In the entries below, find the line with "apply (read_with_facts run) in E3" and the line with "codecs_cel := dotted_cel;". Return those two lines and all lines between them, exactly.
─── Information supplied
(* ===== verification/LaunchSpec.v ===== *)
(** * What a launch runs ([crates/scarab-engine/src/render.rs])

    Gathering what a Step's templates read from the store and handing it to
    the renderer of [Render]; the same for a plugin gate's inputs. The class
    [Codecs] collects what the programs use from outside the repository's own
    code: serde's derived decoders, error texts, SHA-256, and the expression
    language of [Cel]. *)

From S2P Require Import Prelude Text Values Cel Oci Params Scopes Render Domain Meta Store Outbox Commits Gates Program Transitions.

Class Codecs := {
  codecs_cel :: Cel;
  codecs_floats :: Floats;
  codecs_chars :: CharTables;
  (** [serde_json::from_value::<Retry>]'s [max]. *)
  retry_max_of : Json -> option N;
  (** [ServiceSpec::deserialize] succeeds. *)
  service_spec_ok : Json -> bool;
  (** [serde_json::from_value::<Vec<ParamSpec>>]. *)
  param_specs_of : Json -> option (list ParamSpec);
  (** [serde_json::from_value::<Scope>], or its error's text. *)
  scope_of : Json -> Result string Scope;
  (** [serde_json::from_value::<PluginGateSpec>]'s [outputs]. *)
  gate_outputs_of : Json -> option (list OutputSpec);
  (** [{e}]. *)
  show_error : SchedulerError -> string;
  show_rerun_error : RerunError -> string;
  (** Why a payload does not decode. *)
  show_bad_payload : OutboxPayload -> string;
  (** SHA-256 of a text, in hexadecimal. *)
  sha256_hex : string -> string;
}.

Definition IR_VERSION_MAX : N := 3.

(** The Run's IR is one this server renders. *)
Definition known_ir_version (ir : option Json) : Result string unit :=
  match ir ≫= fun ir => json_get ir "ir_version" with
  | None => Ok tt
  | Some v =>
      match value_u64 v with
      | Some n =>
          if (n <=? IR_VERSION_MAX)%N then Ok tt
          else Err ("this Run was compiled for IR version " +:+ pretty n
                    +:+ "; this server understands versions up to " +:+ pretty IR_VERSION_MAX)
      | None => Err ("this Run's IR version `" +:+ json_text v
                     +:+ "` is not a whole number; this server understands versions up to "
                     +:+ pretty IR_VERSION_MAX)
      end
  end.

(** The compiled IR entry of [step]. *)
Definition ir_step (ir : Json) (step : StepId) : option Json :=
  steps ← json_get ir "steps";
  steps ← json_as_array steps;
  List.find (fun s => bool_decide (json_get s "id" ≫= json_as_str = Some step)) steps.

Section WithCodecs.
Context {K : Codecs}.

Definition clone_reason : string :=
  "this Step has no image to run: it was stored as a `clone` Step, a kind this "
  +:+ "server no longer runs (ADR-0076 §9); start a new Run, which checks out with "
  +:+ "`invoke: lib:thulasi-ram/clone`".

(** The Run's declared inputs. *)
Definition declared_inputs (ir : option Json) : list ParamSpec :=
  default [] (ir ← ir; interface ← json_get ir "interface"; inputs ← json_get interface "inputs";
              param_specs_of inputs).

Definition spec_has_template (spec : StepSpec) : bool :=
  contains "${{" (spec_image spec) || existsb (contains "${{") (spec_command spec)
  || existsb (fun kv => contains "${{" kv.2) (spec_env spec).

(** The results of [needs], those that have any. *)
Definition gather_results (run : RunId) (needs : list StepId) : Prog DbError Results :=
  fold_each (fun (results : Results) need =>
    let* r := call (step_results run need) in
    ret (if decide (r = ∅) then results else <[need := r]> results)) ∅ needs.

Definition spec_rendered (r : Rendered) (spec : StepSpec) : StepSpec :=
  mkStepSpec (rn_image r) (rn_command r) (rn_env r) (spec_matrix_values spec) (spec_scope spec) (spec_build spec)
    (spec_uses spec) (spec_timeout_seconds spec) (spec_workspace_inputs spec) (spec_cache spec) (spec_rest spec).

Definition render_launch_spec (run : RunId) (step : StepId) (spec : StepSpec)
  : Prog DbError (Result string StepSpec) :=
  let* ir := call (run_ir run) in
  match known_ir_version ir with
  | Err why => ret (Err why)
  | Ok _ =>
      if String.eqb (spec_image spec) "" && bool_decide (spec_build spec = None) then ret (Err clone_reason)
      else
        let* params := call (run_params run) in
        let* event := call (run_event_facts run) in
        let declared := declared_inputs ir in
        let* results :=
          if spec_has_template spec || bool_decide (is_Some (spec_scope spec)) then
            let* steps := call (steps_of_run run) in
            gather_results run (default [] (sr_needs <$> find_step step steps))
          else ret ∅ in
        let rendered := render (mkTemplates (spec_image spec) (spec_command spec) (spec_env spec)) (spec_scope spec)
                          (spec_matrix_values spec) (FLaunch params declared results event) in
        ret (r ← rendered; Ok (spec_rendered r spec))
  end.

Definition render_gate_inputs (run : RunId) (step : StepId) (needs : list StepId)
  : Prog DbError (Result string Json) :=
  let* ir := call (run_ir run) in
  match known_ir_version ir with
  | Err why => ret (Err why)
  | Ok _ =>
      match ir ≫= fun ir => s ← ir_step ir step; json_get s "scope" with
      | None => ret (Err "its inputs are not in the Run's Pipeline")
      | Some raw =>
          match scope_of raw with
          | Err e => ret (Err ("its inputs cannot be read: " +:+ e))
          | Ok scope =>
              let* params := call (run_params run) in
              let* event := call (run_event_facts run) in
              let* results := gather_results run needs in
              ret (inputs ← render_inputs scope params results event; Ok (json_object inputs))
          end
      end
  end.

Definition gate_declared_outputs (run : RunId) (step : StepId) : Prog DbError (option (list OutputSpec)) :=
  let* ir := call (run_ir run) in
  ret (ir ← ir; s ← ir_step ir step; g ← json_get s "plugin_gate"; gate_outputs_of g).

(** * Theorems *)

(** Rendering only reads the store. *)
#[local] Hint Extern 1 (well_behaved (call (run_ir _))) => apply wb_read : prog.
#[local] Hint Extern 1 (well_behaved (call (run_params _))) => apply wb_read : prog.
#[local] Hint Extern 1 (well_behaved (call (run_event_facts _))) => apply wb_read : prog.
#[local] Hint Extern 1 (well_behaved (call (step_results _ _))) => apply wb_read : prog.

Lemma wb_gather_results run needs : well_behaved (gather_results run needs).
Proof. apply wb_fold_each. intros results need. auto 10 with prog. Qed.
#[local] Hint Resolve wb_gather_results : prog.
Lemma wb_render_launch_spec run step spec : well_behaved (render_launch_spec run step spec).
Proof.
  unfold render_launch_spec. apply wb_bind; [auto with prog|intros ir].
  destruct (known_ir_version ir); [|auto with prog]. destruct (_ && _); [auto with prog|].
  do 2 (apply wb_bind; [auto with prog|intros ?]). apply wb_bind; [|auto with prog].
  destruct (_ || _); auto 10 with prog.
Qed.
Lemma wb_render_gate_inputs run step needs : well_behaved (render_gate_inputs run step needs).
Proof. unfold render_gate_inputs. repeat (auto 10 with prog; case_match || (apply wb_bind; [auto with prog|intros ?])). Qed.
Lemma wb_gate_declared_outputs run step : well_behaved (gate_declared_outputs run step).
Proof. unfold gate_declared_outputs. auto 10 with prog. Qed.
(** ** What was admitted is what launches *)

(** What Run creation recorded for the Run's templates to read. *)
Definition run_facts (run : RunId) (st : InMemoryState) : gmap string Json * gmap string Json :=
  (default ∅ (rm_params (st_meta st) !! run), default ∅ (rm_event_facts (st_meta st) !! run)).
(** It is written once: the others leave it alone. *)
Definition keeps_facts (run : RunId) (i : Interference) : Prop :=
  forall st, run_facts run (if_store i st) = run_facts run st.

Lemma read_with_facts {A} run (op : Op A) w a w1 :
  Forall (keeps_facts run) (w_env w) -> (forall st, (op st).2 = st) -> call op w = (Ok a, w1) ->
  (op (w_st w1)).1 = Ok a /\ run_facts run (w_st w1) = run_facts run (w_st w) /\ Forall (keeps_facts run) (w_env w1).
Proof.
  intros He Hop. unfold call, call_at.
  assert (run_facts run (w_st (interfere w).1) = run_facts run (w_st w) /\ Forall (keeps_facts run) (w_env (interfere w).1)) as [H1 H2].
  { unfold interfere. destruct (w_driver w), (w_env w) as [|i env] eqn:Ee; cbn; rewrite ?Ee; try (by split);
      apply Forall_cons in He as [Hi He]; split; [apply Hi|done|apply Hi|done]. }
  specialize (Hop (w_st (interfere w).1)). destruct (w_driver (interfere w).1); [| |done];
    destruct (op (w_st (interfere w).1)) as [r st] eqn:Eo; cbn in *; subst st; intros [= -> <-]; cbn; by rewrite Eo.
Qed.

Context {CL : CelLaws codecs_cel}.

(** C20: What is admitted is what runs. Take the image a Policy and privilege
    admission see at Run creation: the preview of the Step's image over the
    launch parameters and event facts recorded for the Run. If it has no [${{]
    left in it, then whenever a launch of the Step renders, whatever other
    servers do in between (but rewrite what Run creation recorded) and whatever
    the results of the Steps before it, the launched spec runs exactly that
    image, which is empty or an image reference (no whitespace, no quote, no
    leading dash), and nothing of the spec but its image, command and
    environment has changed. *)
Theorem launched_image_admitted run step spec w spec' w' :
  Forall (keeps_facts run) (w_env w) ->
  render_launch_spec run step spec w = (Ok (Ok spec'), w') ->
  let '(params, event) := run_facts run (w_st w) in
  let image := preview_image (spec_image spec) (spec_scope spec) (spec_matrix_values spec) params event in
  contains "${{" image = false ->
  spec_image spec' = image
  /\ (image = "" \/ all_bytes reference_byte image = true /\ first_byte (fun c => negb (Ascii.eqb c "-")) image = true)
  /\ exists r, spec' = spec_rendered r spec.
Proof.
  intros He. unfold render_launch_spec, bind at 1.
  destruct (call (run_ir run) w) as [[ir|e] w1] eqn:E1; [|done].
  apply (read_with_facts run) in E1 as (_ & F1 & He1); [|done..].
  destruct (known_ir_version ir); [|done]. destruct (_ && _); [done|]. unfold bind at 1.
  destruct (call (run_params run) w1) as [[params|e] w2] eqn:E2; [|done].
  apply (read_with_facts run) in E2 as (V2 & F2 & He2); [|done..]. injection V2 as V2. unfold bind at 1.
  destruct (call (run_event_facts run) w2) as [[event|e] w3] eqn:E3; [|done].
  apply (read_with_facts run) in E3 as (V3 & F3 & _); [|done..]. injection V3 as V3.
  unfold bind at 1.
  match goal with |- context [match (if ?b then ?x else ?y) w3 with _ => _ end] =>
    destruct ((if b then x else y) w3) as [[results|e] w4]; [|done] end.
  destruct (render _ _ _ (FLaunch params _ results event)) as [r|] eqn:Er; [|done]. intros [= <- <-].
  assert (run_facts run (w_st w) = (params, event)) as ->.
  { unfold run_facts in *. rewrite <- F1. f_equal; [rewrite <- V2|rewrite <- V3]; congruence. }
  cbv zeta. intros Hc. destruct (previewed_image _ _ _ _ _ _ _ _ Er Hc) as [Hi Hs].
  split_and!; [exact Hi|exact Hs|by exists r].
Qed.
End WithCodecs.
#[export] Hint Resolve wb_render_launch_spec wb_render_gate_inputs wb_gate_declared_outputs : prog.

(** ** A concrete instance *)

(** The decoders read nothing but a Retry's [max]; a CEL expression is a dotted
    path. *)
Definition plain_codecs : Codecs := {|
  codecs_cel := dotted_cel; codecs_floats := no_floats; codecs_chars := ascii_tables;
  param_specs_of _ := None; scope_of _ := Err "unreadable"; gate_outputs_of _ := None;
  retry_max_of v := z ← json_get v "max"; value_u64 z;
  service_spec_ok _ := true;
  show_error _ := "error"; show_rerun_error _ := "error"; show_bad_payload _ := "malformed"; sha256_hex s := s |}.

(** A library Step whose image its caller's parameter completes, launched
    while its Run is being cancelled. *)
Definition library_spec : StepSpec :=
  mkStepSpec (tp_image library_step) (tp_command library_step) (tp_env library_step) ∅ (Some library_scope) None
    [] None [] None JNull.
Definition library_run : InMemoryState :=
  let s1 := (create_step_run "r" "deploy" (Some library_spec) [] state_empty).2 in
  let s2 := (set_run_params "r" (region_params "eu") s1).2 in
  (set_run_event_facts "r" (sha_event sha_a) s2).2.

Lemma launched_image_admitted_witness :
  let w := mkWorld library_run 5 (repeat (mkInterference (fun st => (record_transition "r" RunPending RunCancelled st).2) 1 0 false) 4)
             Kept memory_empty in
  exists spec' w', @render_launch_spec plain_codecs "r" "deploy" library_spec w = (Ok (Ok spec'), w')
    /\ spec_image spec' = "ghcr.io/acme/deploy:eu".
Proof.
  cbv zeta. set (w := mkWorld _ _ _ _ _).
  destruct (@render_launch_spec plain_codecs "r" "deploy" library_spec w) as [[[spec'|]|] w'] eqn:E;
    [|vm_compute in E; discriminate E..].
  exists spec', w'. split; [reflexivity|].
  assert (Forall (keeps_facts "r") (w_env w)) as He.
  { apply Forall_forall. intros i Hi. apply list_elem_of_In, repeat_spec in Hi as ->. intros st. cbn.
    unfold record_transition, bump_reopen_generation_locked. by repeat case_match. }
  pose proof (@launched_image_admitted plain_codecs dotted_laws "r" "deploy" library_spec w spec' w' He E) as H.
  change (run_facts "r" (w_st w)) with (region_params "eu", sha_event sha_a) in H. cbv zeta in H.
  destruct H as [-> _]; vm_compute; reflexivity.
Defined.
──────
## Solution to the problem
  apply (read_with_facts run) in E3 as (V3 & F3 & _); [|done..]. injection V3 as V3.
  unfold bind at 1.
  match goal with |- context [match (if ?b then ?x else ?y) w3 with _ => _ end] =>
    destruct ((if b then x else y) w3) as [[results|e] w4]; [|done] end.
  destruct (render _ _ _ (FLaunch params _ results event)) as [r|] eqn:Er; [|done]. intros [= <- <-].
  assert (run_facts run (w_st w) = (params, event)) as ->.
  { unfold run_facts in *. rewrite <- F1. f_equal; [rewrite <- V2|rewrite <- V3]; congruence. }
  cbv zeta. intros Hc. destruct (previewed_image _ _ _ _ _ _ _ _ Er Hc) as [Hi Hs].
  split_and!; [exact Hi|exact Hs|by exists r].
Qed.
End WithCodecs.
#[export] Hint Resolve wb_render_launch_spec wb_render_gate_inputs wb_gate_declared_outputs : prog.

(** ** A concrete instance *)

(** The decoders read nothing but a Retry's [max]; a CEL expression is a dotted
    path. *)
Definition plain_codecs : Codecs := {|
  codecs_cel := dotted_cel; codecs_floats := no_floats; codecs_chars := ascii_tables;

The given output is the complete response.